Valeur de la musique instrumentale

Anton Rubinstein

L’ouvrage prend la forme d’une entretien avec une certaine dame, venu voir l’auteur : « Mme de ***, m’ayant honoré d’une visite à ma villa de Peterhof, exprima le désir, après les compliments d’usage, de visiter ma demeure. Dans la salle de musique, elle remarqua sur les murs les bustes de Bach, de Beethoven, de Schubert, de Chopin et de Glinka… » 

Pour l'auteur, la musique instrumentale est supérieure à la musique vocale (opéra).

-- Alors, vous êtes en opposition avec les idées modernes, d’après lesquelles la musique vocale est la plus haute expression de l’art musical.

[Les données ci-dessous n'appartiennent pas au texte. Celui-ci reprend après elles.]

(** ** Deleting after toggling *)

Lemma filter_insert_same_id (ms : list (card * json)) (i : nat) (c : card) (v v' : json) :
  ms !! i = Some (c, v) ->
  List.filter (fun m => negb (String.eqb m.1.(id) c.(id))) (<[i := (c, v')]> ms) =
  List.filter (fun m => negb (String.eqb m.1.(id) c.(id))) ms.
Proof.
  revert i. induction ms as [|m ms IH]; intros [|i] H; simpl in H |- *; try discriminate.
  - injection H as ->. simpl. rewrite String.eqb_refl. reflexivity.
  - destruct (negb _); [f_equal|]; auto.
Qed.

Lemma step_toggle_gen (JSON_parse : string -> option json) (w : world) (i : nat)
  (c : card) (v : json) :
  w.(mounted) !! i = Some (c, v) ->
  step JSON_parse w (OpToggle i) =
  Some {| gal := handleLikeChange c.(id) (negb (truthy v)) w.(gal);
          mounted := <[i := (c, JBool (negb (truthy v)))]> w.(mounted);
          store := if truthy_id (Some c.(id))
                   then <[storage_key c.(id) := stringify_bool (negb (truthy v))]> w.(store)
                   else w.(store) |}.
Proof.
  intros Hi. unfold step. rewrite Hi.
  unfold toggleLike, app_card_props. cbn [p_cardId p_onLikeChange p_title].
  destruct (truthy_id (Some c.(id))); reflexivity.
Qed.

Lemma step_delete_gen (JSON_parse : string -> option json) (w : world) (i : nat)
  (c : card) (v : json) :
  w.(mounted) !! i = Some (c, v) ->
  step JSON_parse w (OpDelete i true) =
  Some {| gal := resync_liked (if truthy_id (Some c.(id))
                               then delete (storage_key c.(id)) w.(store) else w.(store))
                   (handleCardDelete c.(id) w.(gal));
          mounted := List.filter (fun m => negb (String.eqb m.1.(id) c.(id))) w.(mounted);
          store := if truthy_id (Some c.(id))
                   then delete (storage_key c.(id)) w.(store) else w.(store) |}.
Proof.
  intros Hi. unfold step. rewrite Hi.
  unfold handleDelete, app_card_props. cbn [p_cardId p_onDelete p_title].
  destruct (truthy_id (Some c.(id))); reflexivity.
Qed.

(** X11: on any page whose rendered Cards have distinct ids, a confirmed
    delete of a Card right after a click on its like button gives the same
    page as the delete alone: the toggle's store write and liked-set update
    leave no trace. *)
Theorem toggle_then_delete_leaves_no_trace (JSON_parse : string -> option json)
  (w : world) (Hkeys : NoDup (map (fun m : card * json => m.1.(id)) w.(mounted))) (i : nat) :
  run JSON_parse w [OpToggle i; OpDelete i true] = run JSON_parse w [OpDelete i true].
Proof.
  cbn [run]. destruct (w.(mounted) !! i) as [[c v]|] eqn:Hi.
  2: { unfold step. rewrite Hi. cbv beta iota. rewrite Hi. reflexivity. }
  assert (Hi2 : (<[i := (c, JBool (negb (truthy v)))]> w.(mounted)) !! i =
                Some (c, JBool (negb (truthy v))))
    by (apply list_lookup_insert_eq; exact (lookup_lt_Some _ _ _ Hi)).
  rewrite (step_toggle_gen JSON_parse w i c v Hi).
  rewrite (step_delete_gen JSON_parse _ i c (JBool (negb (truthy v)))); [|exact Hi2].
  rewrite (step_delete_gen JSON_parse w i c v Hi).
  cbn [gal mounted store]. rewrite (filter_insert_same_id _ i c v _ Hi).
  destruct (truthy_id (Some c.(id))); [rewrite delete_insert_eq|]; reflexivity.
Qed.

Lemma toggle_then_delete_leaves_no_trace_witness :
  NoDup (map (fun m : card * json => m.1.(id)) fresh_world.(mounted)) /\
  run json_parse_lit fresh_world [OpToggle 1; OpDelete 1 true] =
  run json_parse_lit fresh_world [OpDelete 1 true].
Proof.
  assert (H : NoDup (map (fun m : card * json => m.1.(id)) fresh_world.(mounted)))
    by (apply (proj1 (bool_decide_eq_true _)); vm_compute; reflexivity).
  split; [exact H|].
  exact (toggle_then_delete_leaves_no_trace json_parse_lit fresh_world H 1).
Defined.
(** A child that exits at once, a retry that finds no script, a retry that
    spawns a child, which exits at once too. *)
Definition crashFailCrash : list Event :=
  [EvStart None true; EvChildExit 1 (inl 1%Z); EvChildClose 1;
   EvTimer 1 false;
   EvTimer 1 true; EvChildExit 2 (inl 1%Z); EvChildClose 2].

(** A child that exits at once, then two retries that find no script. *)
Definition crashThenFailedSpawns : list Event :=
  [EvChildExit 1 (inl 1%Z); EvChildClose 1; EvTimer 1 false; EvTimer 1 false].

(** ** The restart timer *)

Lemma timerInv_emit e st : timerInv st → timerInv (emit e st).
Proof. exact id. Qed.

(** After [scheduleRestartWithBackoff] exactly one timer is armed, with the
    delay that was current at the call. *)
Lemma schedule_timers reason st :
  timerInv st →
  ∃ t, restartTimer (scheduleRestartWithBackoff reason st) = Some t
       ∧ timers (scheduleRestartWithBackoff reason st)
         = {[ t := currentDelay st ]}.
Proof.
  unfold timerInv, scheduleRestartWithBackoff, restartDelay, advanceDelay.
  simpl.
  destruct (restartTimer st) as [t|]; simpl.
  - intros [d ->]. rewrite delete_singleton_eq, insert_empty. eauto.
  - intros ->. rewrite insert_empty. eauto.
Qed.

Lemma timerInv_schedule reason st :
  timerInv st → timerInv (scheduleRestartWithBackoff reason st).
Proof.
  intros H. destruct (schedule_timers reason st H) as (t & Ht & Hts).
  unfold timerInv. rewrite Ht. eauto.
Qed.

Lemma timerInv_startBot message scriptExists st :
  timerInv st → timerInv (startBot message scriptExists st).
Proof.
  intros H. unfold startBot.
  set (st1 := if truthy message then _ else st).
  assert (H1 : timerInv st1) by (subst st1; destruct (truthy message); exact H).
  clearbody st1. destruct (childRunning st1); [exact H1|].
  destruct scriptExists; simpl; [exact H1|].
  apply timerInv_schedule. exact H1.
Qed.

Lemma timerInv_shutdown signal st : timerInv st → timerInv (shutdown signal st).
Proof.
  intros H. unfold shutdown.
  set (st1 := match restartTimer _ with Some t => _ | None => _ end).
  assert (H1 : timerInv st1).
  { subst st1. unfold timerInv in *. simpl.
    destruct (restartTimer st) as [t|] eqn:Hrt; simpl; [|by rewrite Hrt].
    destruct H as [d ->]. apply delete_singleton_eq. }
  clearbody st1. destruct (childRunning st1); [|exact H1].
  destruct (child st1) as [h|]; [|exact H1].
  unfold terminate, kill. destruct (procs st1 !! h) as [p|]; [|exact H1].
  destruct (hasExited p); exact H1.
Qed.
(** The names of the items that successive [update] calls of a file
    stream deliver, up to the first call that delivers nothing. *)
Fixpoint read_all (n : nat) (s : TextFileStream.state) : list string :=
  match n with
  | O => []
  | S n' =>
      let s' := snd (TextFileStream.update s) in
      match TextFileStream._value (fst s') with
      | [Atomic (Node _ name)] => name :: read_all n' s'
      | _ => []
      end
  end.

(** A line handed out ends at its first newline: no newline before the
    last character. *)
Fixpoint newline_free (s : string) : bool :=
  match s with
  | EmptyString => true
  | String c s' => negb (Ascii.eqb c NL) && newline_free s'
  end.

(** What is still owed to the operating system: one [fclose] for an
    open handle, one [kill] for a tracked child. *)
Definition pending_close (h : option FILE) : nat :=
  match h with Some _ => 1 | None => 0 end.
Definition pending_kill (pid : Z) : nat :=
  if Z.eqb pid 0 then 0 else 1.

(** What a base-class writer must leave alone for the accounting of
    [fclose] and [kill] to go through it. *)
Definition quiet_writer (dwo : nat -> Atom -> M TerminalStream.state Value) : Prop :=
  forall fuel cref s,
    let s' := snd (dwo fuel cref s) in
    pending_close (TerminalStream._fh (fst s')) = pending_close (TerminalStream._fh (fst s))
    /\ TerminalStream._xterm_pid (fst s') = TerminalStream._xterm_pid (fst s)
    /\ count_events is_fclose (trace (snd s')) = count_events is_fclose (trace (snd s))
    /\ count_events is_kill (trace (snd s')) = count_events is_kill (trace (snd s)).

Definition is_write_call (c : file_call) : bool :=
  match c with FWriteOut _ _ => true | FUpdate => false end.

Definition is_fflush (e : event) : bool :=
  match e with EFflush => true | _ => false end.

(** The value that [write_out] goes on to write for [cref], when there
    is one: the reference itself, or what it evaluates to. *)
Definition content_of (E : Env) (cref : Atom) : option Value :=
  if is_executable E cref then execute E cref else Some (Atomic cref).

(** The state in which [write_out] starts to print: the one it was
    called in, with the evaluation logged when the reference is
    executable. *)
Definition printing_state (E : Env) (cref : Atom) (s : TextFileStream.state)
  : TextFileStream.state :=
  if is_executable E cref
  then (fst s, mkWorld (trace (snd s) ++ [EExecute cref]) (pulled (snd s)) (cached (snd s)))
  else s.

(** A state after one more [fflush]. *)
Definition flushed (s : TextFileStream.state) : TextFileStream.state :=
  (fst s, mkWorld (trace (snd s) ++ [EFflush]) (pulled (snd s)) (cached (snd s))).

(* ================================================================== *)
(** ** Facts about strings                                             *)
(* ================================================================== *)

Lemma c_str_no_nul (s : string) : no_nul s = true -> c_str s = s.
Proof.
  induction s as [|c s IH]; simpl; intro H; [reflexivity|].
  apply andb_true_iff in H. destruct H as [Hc Hs].
  apply negb_true_iff in Hc. rewrite Hc, (IH Hs). reflexivity.
Qed.

Lemma map_c_str_no_nul (l : list string) :
  forallb no_nul l = true -> map c_str l = l.
Proof.
  induction l as [|s l IH]; simpl; intro H; [reflexivity|].
  apply andb_true_iff in H. destruct H as [Hs Hl].
  rewrite (c_str_no_nul _ Hs), (IH Hl). reflexivity.
Qed.

Lemma append_empty_r (s : string) : String.append s EmptyString = s.
Proof. induction s as [|c s IH]; simpl; [|rewrite IH]; reflexivity. Qed.

Lemma append_assoc (a b c : string) :
  String.append (String.append a b) c = String.append a (String.append b c).
Proof. induction a as [|x a IH]; simpl; [|rewrite IH]; reflexivity. Qed.

Lemma fappend_empty (fh : FILE) : fappend EmptyString fh = fh.
Proof. reflexivity. Qed.

Lemma fappend_append (a b : string) (fh : FILE) :
  fappend (String.append a b) fh = fappend b (fappend a fh).
Proof.
  destruct a as [|c a]; [reflexivity|].
  destruct b as [|d b].
  - cbn [fappend String.append]. rewrite append_empty_r. reflexivity.
  - cbn [fappend String.append written]. f_equal.
    change (String c (String.append a (String d b)))
      with (String.append (String c a) (String d b)).
    symmetry. apply append_assoc.
Qed.

Lemma written_fappend (bytes : string) (fh : FILE) :
  written (fappend bytes fh) = String.append (written fh) bytes.
Proof.
  destruct bytes; cbn [fappend written]; [rewrite append_empty_r|]; reflexivity.
Qed.

(** After a write that produced bytes nothing is left to read. *)
Lemma unread_fappend (bytes : string) (fh : FILE) :
  unread (fappend bytes fh)
  = match bytes with EmptyString => unread fh | String _ _ => EmptyString end.
Proof. destruct bytes; reflexivity. Qed.

(** The test of [init] accepts exactly the strings that start with the
    eight characters [file:///]. *)
Lemma compare_eq0_prefix (url : string) :
  compare_eq0 8 url "file:///" = String.prefix "file:///" url.
Proof.
  unfold compare_eq0. apply eq_true_iff_eq.
  rewrite String.eqb_eq. symmetry. apply (prefix_correct "file:///" url).
Qed.

Lemma prefix_append (p s : string) : String.prefix p (String.append p s) = true.
Proof.
  induction p as [|c p IH]; simpl.
  - destruct s; reflexivity.
  - destruct (ascii_dec c c) as [_|Hne]; [exact IH | congruence].
Qed.

Lemma prefix_form (p url : string) :
  String.prefix p url = true -> exists rest, url = String.append p rest.
Proof.
  revert url. induction p as [|c p IH]; intros url H.
  - exists url. reflexivity.
  - destruct url as [|d url]; simpl in H; [discriminate|].
    destruct (ascii_dec c d) as [<-|]; [|discriminate].
    destruct (IH _ H) as [rest ->]. exists rest. reflexivity.
Qed.

(** The URLs that pass the test of [init] are those of the form
    [file:///] followed by anything. *)
Lemma accepted_form (url : string) :
  compare_eq0 8 url "file:///" = true
  <-> exists rest, url = String.append "file:///" rest.
Proof.
  rewrite compare_eq0_prefix. split.
  - apply prefix_form.
  - intros [rest ->]. apply prefix_append.
Qed.

(* ================================================================== *)
(** ** URI handling of TextFileStream::init                            *)
(* ================================================================== *)

Lemma dangling_short (E : Env) (s : string) :
  String.length s <= SSO_CAPACITY -> dangling_c_str E s = c_str s.
Proof.
  intro H. unfold dangling_c_str. apply Nat.leb_le in H. rewrite H. reflexivity.
Qed.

-- Oui, je suis en opposition avec ces idées : 1) parce que la voix humaine limite la mélodie, ce que ne fait pas l’instrument et ce qui est une contrainte pour les libres expansions de l’âme, joie ou douleur; 2) parce que les paroles, fussent-elles des plus belles, ne peuvent exprimer tous les sentiments qui emplissent l’âme, ce qu’on a appelé très justement « l’inexprimable »; 3) parce que, dans la joie la plus vive comme dans la douleur la plus profonde, l’homme entend chanter en lui-même une mélodie, à laquelle il ne pourrait ni ne voudrait adapter de paroles; 4) parce que jamais, dans aucun opéra, on n’a entendu et on n’entendra le tragique que nous trouvons, par exemple, dans la seconde partie du trio en ré majeur de Beethoven, ou dans ses sonates op. 106, seconde partie, et op. 110, troisième partie, ou dans ses quatuors pour instruments à cordes, dans les adagions en fa majeur, en mi majeur et fa mineur, ou dans le prélude en mi bémol mineur du « clavecin bien tempéré » de Bach, ou dans le prélude en mi mineur de Chopin, etc., etc. De même, aucun Requiem, même celui de Mozart (à l’exception du Confutatis lacrimosa), ne produit cette impression poignante que donne la seconde partie de la Symphonie héroïque de Beethoven, qui est à elle seule tout un Requiem. Je ne vous dissimulerai pas que, pour moi, l’ouverture de Léonore no 3 et l’introduction du deuxième acte de Fidelio expriment ce drame avec plus d’intensité que le reste de l’opéra tout entier.

Antoine Rubinstein, La musique et ses représentants. Entretien sur la musique. Traduction du russe par Michel Delines. Paris, Heugel, 1892.